Die Sechsgang-Handschaltung läuft präzise und ohne Hakeln, die Abstufung passt gut zum Motor. Berganfahrhilfe und eine wirkungsvolle Traktionskontrolle sind serienmäßig ebenso an Bord wie ein Tempomat. Für Ende 2011 ist zudem eine Version mit Allradantrieb angekündigt. Dann soll es auch ein Doppelkupplungsgetriebe mit sechs Gängen geben.
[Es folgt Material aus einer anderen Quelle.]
(* ===== verification/Ulib.v ===== *)
(** * user/ulib.c and user/trace.c

    The user library over the byte memory of [CString], with the number of iterations
    of the loops over strings bounded by [fuel]; char is unsigned on this machine.
    [trace_main] is the trace program, as the system calls it makes. *)

From Stdlib Require Import ZArith Lia.
From stdpp Require Import base numbers list gmap strings.
From S2P Require Import Prelude CString.
Open Scope Z_scope.

Definition no_fuel {A} : M mem A := fun _ => Fault OutOfFuel.

Fixpoint strcpy_loop (fuel : nat) (s t : Z) : M mem unit :=
  match fuel with
  | O => no_fuel
  | S fuel' =>
      let! c := loadb t in
      storeb s c ;;
      if decide (c <> 0) then strcpy_loop fuel' (s + 1) (t + 1) else ret tt
  end.
Definition strcpy (fuel : nat) (s t : Z) : M mem Z := strcpy_loop fuel s t ;; ret s.

Fixpoint strcmp (fuel : nat) (p q : Z) : M mem Z :=
  match fuel with
  | O => no_fuel
  | S fuel' =>
      let! c := loadb p in
      let! d := loadb q in
      if decide (c <> 0 /\ c = d) then strcmp fuel' (p + 1) (q + 1) else ret (c - d)
  end.

Fixpoint strlen_loop (fuel : nat) (s n : Z) : M mem Z :=
  match fuel with
  | O => no_fuel
  | S fuel' =>
      let! c := loadb (s + n) in
      if decide (c = 0) then ret n else strlen_loop fuel' s (n + 1)
  end.
Definition strlen (fuel : nat) (s : Z) : M mem Z := strlen_loop fuel s 0.

Definition memset (dst c n : Z) : M mem Z :=
  for_each (zrange 0 n) (fun i => storeb (dst + i) c) ;;
  ret dst.

Fixpoint strchr (fuel : nat) (s c : Z) : M mem Z :=
  match fuel with
  | O => no_fuel
  | S fuel' =>
      let! d := loadb s in
      if decide (d = 0) then ret 0
      else if decide (d = c) then ret s
      else strchr fuel' (s + 1) c
  end.

(** gets(buf, max) on a standard input that holds the bytes [input]; the result is
    what is left of them. *)
Fixpoint gets_loop (input : list Z) (buf i max : Z) : M mem (Z * list Z) :=
  match input with
  | [] => ret (i, [])
  | c :: input' =>
      if decide (i + 1 < max) then
        storeb (buf + i) c ;;
        if decide (c = 10 \/ c = 13) then ret (i + 1, input')
        else gets_loop input' buf (i + 1) max
      else ret (i, input)
  end.
Definition gets_ (input : list Z) (buf max : Z) : M mem (Z * list Z) :=
  let! r := gets_loop input buf 0 max in
  storeb (buf + r.1) 0 ;;
  ret (buf, r.2).

Fixpoint atoi_loop (fuel : nat) (s n : Z) : M mem Z :=
  match fuel with
  | O => no_fuel
  | S fuel' =>
      let! c := loadb s in
      if decide (48 <= c /\ c <= 57) then
        if decide (in_int (n * 10) /\ in_int (n * 10 + c))
        then atoi_loop fuel' (s + 1) (n * 10 + c - 48)
        else undef "signed overflow"
      else ret n
  end.
Definition atoi (fuel : nat) (s : Z) : M mem Z := atoi_loop fuel s 0.

Definition memmove (vdst vsrc n : Z) : M mem Z :=
  (if decide (vsrc > vdst) then copy_up (Z.to_nat n) vdst vsrc
   else copy_down (Z.to_nat n) (vdst + n) (vsrc + n)) ;;
  ret vdst.

Fixpoint memcmp (n : nat) (p1 p2 : Z) : M mem Z :=
  match n with
  | O => ret 0
  | S n' =>
      let! c := loadb p1 in
      let! d := loadb p2 in
      if decide (c <> d) then ret (c - d) else memcmp n' (p1 + 1) (p2 + 1)
  end.

Definition memcpy (dst src n : Z) : M mem Z := memmove dst src n.

(** ** memmove *)

(** Both memmoves, the kernel's and the user library's, copy n bytes as they were
    before the call, also when source and destination overlap, change no other byte,
    return dst, and never fault when both ranges are mapped; so they agree on every
    memory. *)
Lemma memmoves_copy m dst src n :
  bytes m -> 0 <= n -> mapped m dst n -> mapped m src n ->
  exists m', CString.memmove dst src n m = Ok dst m' /\ memmove dst src n m = Ok dst m' /\
    copied m m' dst src n.
Proof.
  intros Hb Hn Hd Hs. destruct (memmove_run m dst src n Hb Hn Hd Hs) as (m' & Hk & Hc).
  exists m'. split; [done|]. split; [|done].
  assert (exists m2, memmove dst src n m = Ok dst m2 /\ copied m m2 dst src n) as (m2 & Hu & Hc2).
  { unfold memmove. case_decide as Hgt.
    - destruct (copy_up_spec (Z.to_nat n) m dst src) as (m2 & Hrun & Hc2);
        rewrite ?Z2Nat.id in * by lia; try done; [lia|].
      exists m2. by rewrite (bind_ok _ _ _ _ _ Hrun).
    - destruct (copy_down_to n m dst src) as (m2 & Hrun & Hc2); try done; [lia|].
      exists m2. by rewrite (bind_ok _ _ _ _ _ Hrun). }
  rewrite Hu. f_equal. apply map_eq. intros a. by rewrite Hc, Hc2.
Qed.

(** ** atoi *)

Definition is_digit (c : Z) : Prop := 48 <= c <= 57.
#[export] Instance is_digit_dec c : Decision (is_digit c).
Proof. unfold is_digit. apply _. Defined.

(** The number that decimal digits stand for, after [n]. *)
Definition decimal (n : Z) (ds : list Z) : Z := fold_left (fun n c => n * 10 + (c - 48)) ds n.

Lemma decimal_ge n ds : 0 <= n -> Forall is_digit ds -> n <= decimal n ds.
Proof.
  intros Hn Hd. revert n Hn. induction Hd as [|c ds Hc Hd IH]; intros n Hn; [done|].
  change (decimal n (c :: ds)) with (decimal (n * 10 + (c - 48)) ds).
  unfold is_digit in Hc. etrans; [|apply IH]; lia.
Qed.

(** The largest result for which no step overflows: each adds the character before it
    subtracts '0'. *)
Definition atoi_max : Z := 2 ^ 31 - 1 - 48.

Lemma atoi_loop_run ds m s n c :
  stored m s (ds ++ [c]) -> Forall is_digit ds -> ~ is_digit c ->
  0 <= n -> decimal n ds <= atoi_max ->
  atoi_loop (S (length ds)) s n m = Ok (decimal n ds) m.
Proof.
  intros Hst Hd Hc. revert s n Hst. induction Hd as [|d ds Hdg Hd IH]; intros s n Hst Hn Hmax.
  - apply stored_cons in Hst as [Hs _]. cbn [atoi_loop length].
    rewrite (bind_ok _ _ _ _ _ (loadb_run _ _ _ Hs)), decide_False; done.
  - change (decimal n (d :: ds)) with (decimal (n * 10 + (d - 48)) ds) in *.
    pose proof Hdg as Hdg'. unfold is_digit in Hdg'.
    assert (n * 10 + (d - 48) <= decimal (n * 10 + (d - 48)) ds) as Hge by (apply decimal_ge; [lia|done]).
    apply stored_cons in Hst as [Hs Hst]. cbn [length]. unfold atoi_loop at 1. fold atoi_loop.
    rewrite (bind_ok _ _ _ _ _ (loadb_run _ _ _ Hs)), decide_True by done.
    unfold atoi_max in Hmax. rewrite decide_True by (unfold in_int, INT_MIN, INT_MAX; lia).
    replace (n * 10 + d - 48) with (n * 10 + (d - 48)) by lia. apply IH; [done|lia|done].
Qed.

(** atoi reads decimal numbers: on a string that starts with digits and goes on with
    anything else, the NUL included, it returns the number those digits stand for, having
    read nothing beyond the first other character, as long as the number is at most
    2147483599; the 48 numbers above that, up to the largest int, overflow on the way. *)
Lemma atoi_decimal ds m s c :
  stored m s (ds ++ [c]) -> Forall is_digit ds -> ~ is_digit c -> decimal 0 ds <= atoi_max ->
  atoi (S (length ds)) s m = Ok (decimal 0 ds) m.
Proof. intros Hst Hd Hc Hmax. by apply atoi_loop_run with (c := c). Qed.

(** "48" and the argument "0xFFFFFFFF" of the trace program, as bytes. *)
Definition str_mem (l : list Z) : mem := list_to_map (imap (fun i c => (Z.of_nat i, c)) (l ++ [0])).


(** ** user/trace.c *)

Inductive ucall : Type :=
| UPrint (fd : Z) (text : string) | UTrace (mask : Z) | UExec (path : Z) (argv : list Z) | UExit (status : Z).

(** The calls main makes, with argv as addresses; exec returns only if it fails. *)
Definition trace_main (fuel : nat) (argc : Z) (argv : list Z) (exec_fails : bool) : M mem (list ucall) :=
  if decide (argc < 3) then
    ret [UPrint 2 "Usage: trace mask command [args...]"; UExit 1]
  else
    match argv with
    | _ :: a1 :: a2 :: args =>
        let! mask := atoi fuel a1 in
        ret ([UTrace mask; UExec a2 (a2 :: args)] ++
             (if exec_fails then [UPrint 2 "exec failed"; UExit 1] else []))
    | _ => undef "argv"
    end.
Zum Marktstart wird der Fiat Freemont in zwei Diesel-Versionen angeboten: mit 103 kW (140 PS) und 125 kW (170 PS). Beide Varianten des Zwei-Liter-Multijetmotors kommen auf das gleiche maximale Drehmoment von 350 Nm. Schon die 140-PS-Version reicht völlig aus, um den Freemont gut auf Tour zu bringen. Mit dem stärkeren Motor braucht der Freemont für den Spurt aus dem Stand auf 100 Stundenkilometer elf Sekunden und damit 1,3 Sekunden weniger als der 140-PS-Van. Zugleich liegt das Höchsttempo des kräftiger motorisierten Freemont bei 195 km/h gegenüber den 180 km/h, die die 140-PS-Version maximal erreicht.
Doch im realen Verkehrsgeschehen ist man auch mit dem gedrosselten Motor gut dabei. Er läuft rund und harmonisch und ist mittlerweile bei Fiat zum Diesel-Standard quer über die Marken avanciert. Der durchschnittliche Verbrauch soll für beide Motorisierungen bei 6,4 Liter Diesel auf 100 km liegen.
Als Einstiegspreis gibt Fiat 25.990 Euro an. Damit ist der umgebaute Dodge-Van nicht einmal teurer als der frühere Journey aus US-Produktion – aber deutlich hochwertiger.